Abstract 13764: Development of in vitro Drug-Induced Cardiotoxicity Assay by Using Three-Dimensional Cardiac Tissues Derived From Human Induced Pluripotent Stem Cells

Abstract

Introduction: In vitro drug-induced cardiotoxicity assay is a critical step in drug discovery for clinical use. Use of induced pluripotent stem cell-derived cardiomyocytes (iPSC-CMs) is promising for this purpose; however, dissociated single iPSC-CMs are concerned by their functionality, while generation of artificial cardiac tissue by iPSC-CMs mimicking native cardiac tissue has not been established for the cardiotoxicity assay. We hypothesized that three-dimensional (3D) cardiac tissues derived from human iPSC-CMs (3D-hiPSC-CMs) may be used for in vitro drug-induced cardiotoxicity assay.

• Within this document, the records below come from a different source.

(** X24. The lifespan of an application that connects by itself, as
    the main application does in single-server mode, does not reach
    its [yield] when the connection fails: the failure is logged, and
    entering the lifespan context raises the [RuntimeError] of
    [contextlib] for a generator that did not yield.  What the loop
    of the main application contains for a mounted application is
    fatal here. *)
Theorem failed_lifespan_does_not_yield a subs t :
  is_main_app (read_locals (state a)) = false →
  ordinary (peer a) = true →
  establishes a = false →
  (lifespan_context urljoin a subs t).1
  = Raise (RuntimeError "generator didn't yield")
  ∧ ∃ name e δ,
      (lifespan_context urljoin a subs t).2 = t ++ δ
      ∧ last δ = Some (Log ERROR (MFailedConnect name e)).
Proof.
  intros Hmain Hord Hest. rewrite lifespan_context_eq.
  unfold lifespan_start. unfold mbind, M_bind, bind, get.
  cbn [app new_frame]. rewrite Hmain.
  pose proof (sub_start_spec (read_locals (state a)) (new_frame a t))
    as (δ & Ht & _ & _ & _ & _ & _ & Hres).
  unfold establishes, connection in Hest. rewrite Hmain in Hest.
  destruct (sub_start (read_locals (state a)) (new_frame a t))
    as [[[p|]|e] f']; cbn [fst snd app new_frame trace] in *.
  - destruct Hres as (c & Hc & _ & Hok & _). by rewrite Hc, Hok in Hest.
  - destruct Hres as (_ & _ & e & Hlast). split; [done|]. by eexists _, _, _.
  - destruct Hres as (_ & Hno & _). congruence.
Qed.

End report.

Lemma records_only (δ : list event) :
  Forall (λ e, is_await e = false) δ →
  transport_releases δ = [] ∧ session_releases δ = [].
Proof.
  induction 1 as [|e δ He _ IH]; [done|].
  destruct e as [| c on | | | |]; try done.
Qed.

Lemma summary_records_only succeeded failed :
  Forall (λ e, is_await e = false) (summary_records succeeded failed).
Proof.
  unfold summary_records.
  repeat (apply Forall_app; split);
    repeat case_match; repeat constructor;
    by apply Forall_fmap, Forall_true.
Qed.

Lemma sub_start_balance l f :
  ∃ δ, trace (sub_start l f).2 = trace f ++ δ
    ∧ match select_client l with
      | Ok c =>
          transport_releases δ
          ++ match (sub_start l f).1 with Ok (Some _) => [c] | _ => [] end
          = (if returns (transport_enter (peer (app f))) then [c] else [])
          ∧ session_releases δ
            ++ match (sub_start l f).1 with Ok (Some _) => [c] | _ => [] end
            = (if returns (transport_enter (peer (app f)))
                  && returns (session_enter (peer (app f)))
               then [c] else [])
      | Raise _ => transport_releases δ = [] ∧ session_releases δ = []
      end.
Proof.
  destruct f as [[ti de ve [sty cmd ar ct pp ic hs]
                    [te se ini rt rrt rr sx tx]] t su fa sk].
  unfold sub_start.
  destruct (select_client l) as [c|e0] eqn:Hc.
  - run_monad. repeat step_oracle.
    all: eexists; split; [rewrite <- ?app_assoc; simpl; reflexivity |].
    all: split; reflexivity.
  - pose proof (select_client_raises _ _ Hc) as He0.
    run_monad. rewrite He0.
    eexists; split; [rewrite <- ?app_assoc; simpl; reflexivity |]. done.
Qed.
(** Entry [i] of the listing [d] is a prompt file [name] that is refused
    with [err]: its file does not load, and [err] is the loader's error;
    or it loads without a message or a socket, and [err] is the error for
    the first of them that is missing; or it has both and an expiry time
    before the clock reading it is checked against, and [err] is the
    error for that. *)
Definition refused_at (d : list DirEntry) (n : nat) (i : nat)
    (name : string) (err : error) : Prop :=
  exists entry,
    d !! i = Some entry /\ Name entry = name /\
    HasPrefix name "ask." = true /\ IsDir entry = false /\
    match ini_Load E (filepath_Join E (flag_askDir E) name) with
    | inl e => err = External e
    | inr f =>
        let ap := descriptor_of (filepath_Join E (flag_askDir E) name) f in
        (Message ap = "" /\ err = Errorf_w ErrMissingKey ": Message") \/
        (Message ap <> "" /\ Socket ap = "" /\
         err = Errorf_w ErrMissingKey ": Socket") \/
        (Message ap <> "" /\ Socket ap <> "" /\
         NotAfter ap <> 0 /\ NotAfter ap < checked_at d n i /\
         err = Errorf_w ErrExpired
                 (": current time (" +:+ Time_String E (checked_at d n i) +:+
                  ") > NotAfter (" +:+ Time_String E (NotAfter ap) +:+ ")"))
    end.

End Registry.

(** ** The package builder

    The program of [util/build-deb]: it loads the body of every file of
    the package from the working tree and hands them to [rpmpack].  The
    library and the operating system are a record [World]; the program
    returns the calls it made, in order, and the way it ended. *)

Module BuildDeb.

(** [rpmpack.RPMMetaData], the fields the program sets. *)
Record RPMMetaData := {
  md_Name : string;
  md_Summary : string;
  md_Description : string;
  md_Version : string;
  md_Release : string;
  md_Licence : string;
  md_Requires : list string
}.

(** [rpmpack.RPMFile], the fields the program sets; a [nil] body is
    [None]. *)
Record RPMFile := {
  Name : string;
  Mode : Z;
  Owner : string;
  Group : string;
  Body : option string
}.

Record World := {
  (* time.Now().Format("20060102") when the program starts *)
  today : string;
  os_ReadFile : string -> ExtError + string;
  rpmpack_NewRPM : RPMMetaData -> option ExtError;
  os_Create : string -> option ExtError;
  rpm_Write : option ExtError
}.

Inductive Call :=
| CallNewRPM (md : RPMMetaData)
| CallReadFile (name : string)
| CallAddFile (f : RPMFile)
| CallAddPosttrans (script : string)
| CallAddPreun (script : string)
| CallCreate (name : string)
| CallWrite (name : string)
| CallFatal (err : ExtError).

(** How the program ends: it returns, [log.Fatal] ends it, or it
    panics. *)
Inductive Exit :=
| Returned
| Fatal (err : ExtError)
| Panicked.

(** An octal file mode. *)
Definition octal (u g o : Z) : Z := (u * 8 + g) * 8 + o.

Definition metadata (w : World) : RPMMetaData :=
  {| md_Name := "askpass-http";
     md_Summary := "Askpass HTTP server";
     md_Description :=
       "Lets you unlock your disk from the moon. Roaming charges may apply.";
     md_Version := "0";
     md_Release := "0~" +:+ today w;
     md_Licence := "MIT";
     md_Requires := ["systemd"; "dracut"] |}.

Definition files : list RPMFile :=
  [ {| Name := "/usr/bin/askpass-http";
       Mode := octal 7 5 5; Owner := "root"; Group := "root"; Body := None |};
    {| Name := "/usr/lib/systemd/system/askpass-http.path";
       Mode := octal 6 4 4; Owner := "root"; Group := "root"; Body := None |};
    {| Name := "/usr/lib/systemd/system/askpass-http.socket";
       Mode := octal 6 4 4; Owner := "root"; Group := "root"; Body := None |};
    {| Name := "/usr/lib/systemd/system/askpass-http.service";
       Mode := octal 6 4 4; Owner := "root"; Group := "root"; Body := None |};
    {| Name := "/usr/lib/dracut/modules.d/98askpasshttp/module-setup.sh";
       Mode := octal 7 5 5; Owner := "root"; Group := "root"; Body := None |} ].

Definition rpmFile : string := "askpass-http.rpm".

Definition LF : string := String (ascii_of_nat 10) "".
Definition TAB : string := String (ascii_of_nat 9) "".

Definition posttrans : string :=
  LF +:+ "systemctl daemon-reload" +:+ LF +:+
  "if [[ $1 -ge 1 ]]; then" +:+ LF +:+
  TAB +:+ "dracut -f" +:+ LF +:+
  "fi" +:+ LF.

Definition preun : string :=
  LF +:+ "if [[ $1 == 0 ]]; then" +:+ LF +:+
  "    systemctl disable --now \" +:+ LF +:+
  "        askpass-http.path \" +:+ LF +:+
  "        askpass-http.socket \" +:+ LF +:+
  "        askpass-http.service" +:+ LF +:+
  "    dracut -f" +:+ LF +:+
  "fi".

(** [path.Split]: the directory, with its final slash, and the file after
    it. *)
Fixpoint path_Split_from (s dir file : string) : string * string :=
  match s with
  | EmptyString => (dir, file)
  | String c s' =>
      if Ascii.eqb c "/" then path_Split_from s' (dir +:+ file +:+ "/") ""
      else path_Split_from s' dir (file +:+ String c "")
  end.

Definition path_Split (s : string) : string * string :=
  path_Split_from s "" "".

Definition with_Body (f : RPMFile) (body : string) : RPMFile :=
  {| Name := Name f; Mode := Mode f; Owner := Owner f; Group := Group f;
     Body := Some body |}.
(** * Babylon.js: pointer-drag behaviour, thin instances and WebXR hand tracking

    A shallow embedding of three pieces of the engine and the properties
    the specification states about them (C1 to C10), followed by further
    properties read off the code (X1 and following):

    - [PointerDrag]: [PointerDragBehavior], that is the constructor,
      [_pickWithRayOnDragPlane], [_updateDragPlanePosition], [_moveDrag],
      the [enabled] setter, [attach] with its two observers, [releaseDrag],
      [_startDrag], [startDrag] and [detach];
    - [ThinInstance]: the thin-instance extension methods of [Mesh]
      ([thinInstanceAdd], [thinInstanceSetMatrixAt], the [thinInstanceCount]
      accessor, [_thinInstanceUpdateBufferSize],
      [thinInstanceRegisterAttribute], [thinInstanceSetAttributeAt],
      [thinInstanceSetBuffer], [thinInstanceGetWorldMatrices]);
    - [HandTracking]: the registries of [WebXRHandTracking] ([attach],
      [_attachHand], [_detachHandById], [detach] and the two getters), the
      joint tables with [getJointMesh] and [getHandPartMeshes], and the rig
      mappings.

    Conventions.  A JavaScript [number] holding a coordinate is a real
    number: arithmetic is exact, so rounding, NaN and infinities are outside
    the model.  A [number] holding a count, a size or an index is an integer
    of [Z].  A member that is [null] or [undefined] is [None].  A method that
    can throw returns a [Completion]. *)

From Stdlib Require Import Reals Lra Psatz ZArith QArith List String Bool.
From stdpp Require Import gmap strings list.

(** ** Completion of a method call: a value or a thrown exception *)

Inductive Completion (A : Type) : Type :=
| Normal (a : A)
| Throw (msg : string).
Arguments Normal {A} a.
Arguments Throw {A} msg.

Definition bindC {A B : Type} (c : Completion A) (k : A -> Completion B) : Completion B :=
  match c with
  | Normal a => k a
  | Throw msg => Throw msg
  end.

Notation "'let!' x ':=' c 'in' k" := (bindC c (fun x => k))
  (at level 10, x pattern, c at level 100, k at level 200).

(** Reading a member of an object that is [undefined]. *)
Definition TypeError : string := "TypeError".

Definition defined {A : Type} (o : option A) : Completion A :=
  match o with
  | Some a => Normal a
  | None => Throw TypeError
  end.

(** A member that holds an object is truthy; [null] and [undefined] are not. *)
Definition isSet {A : Type} (o : option A) : bool :=
  match o with Some _ => true | None => false end.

Methods and Results: Single hiPSC-CMs coated with fibronectin and gelatin nanofilms were cultured in a cell culture insert to generate 3D-hiPSC-CMs. Histologically, the 3D-hiPSC-CMs formed thick multilayers dependent upon the number of seeded cells. In addition, the 3D-hiPSC-CMs exhibited sarcomere structure in the myocytes and extracellular matrix proteins, such as fibronectin, laminins or collagen type I/III. Electrophysiologically, synchronous extracellular electrical potentials were recorded in the entire 3D-hiPSC-CMs. Addition of cytotoxic doxorubicin at 2 uM induced release of lactate dehydrogenase (LDH), while that at 1 uM induced reduction of cell viability as assessed by WST assay. In contrast, addition of E-4031, hERG type potassium channel blocker, failed to induce cytotoxicity in the 3D-hiPSC-CMs by LDH and WST assay. Instead, E-4031 at 30 nM induced significant decrease in peak Ca2+ transient (80±4 vs 61±10 /min), beating rate (81±4 vs 77±7 /min), contraction velocity (9.2±1.9 vs 6.7±1.9 um/sec) and relaxation velocity (7.8±1.5 vs 3.3±0.8 um/sec). On the other hand, addition of Isoproterenol at 100 nM induced significant increase in peak Ca2+ transient (80±4.1 vs 96±8.0 /min), and beating rate (81±4.0 vs 115±11 /min), but failed to induce significant increase in contraction velocity (9.2±1.9 vs 11.4±1.4 um/sec) or relaxation velocity (7.8±1.5 vs 11±0.6 um/sec). Conclusions: The 3D-hiPSC-CMs exhibited doxorubicin-sensitive cytotoxicity and hERG channel blocker/isoproterenol-sensitive electrical activity in vitro, indicating its usefulness for drug-induced cardiotoxicity assay or drug screening system for drug discovery.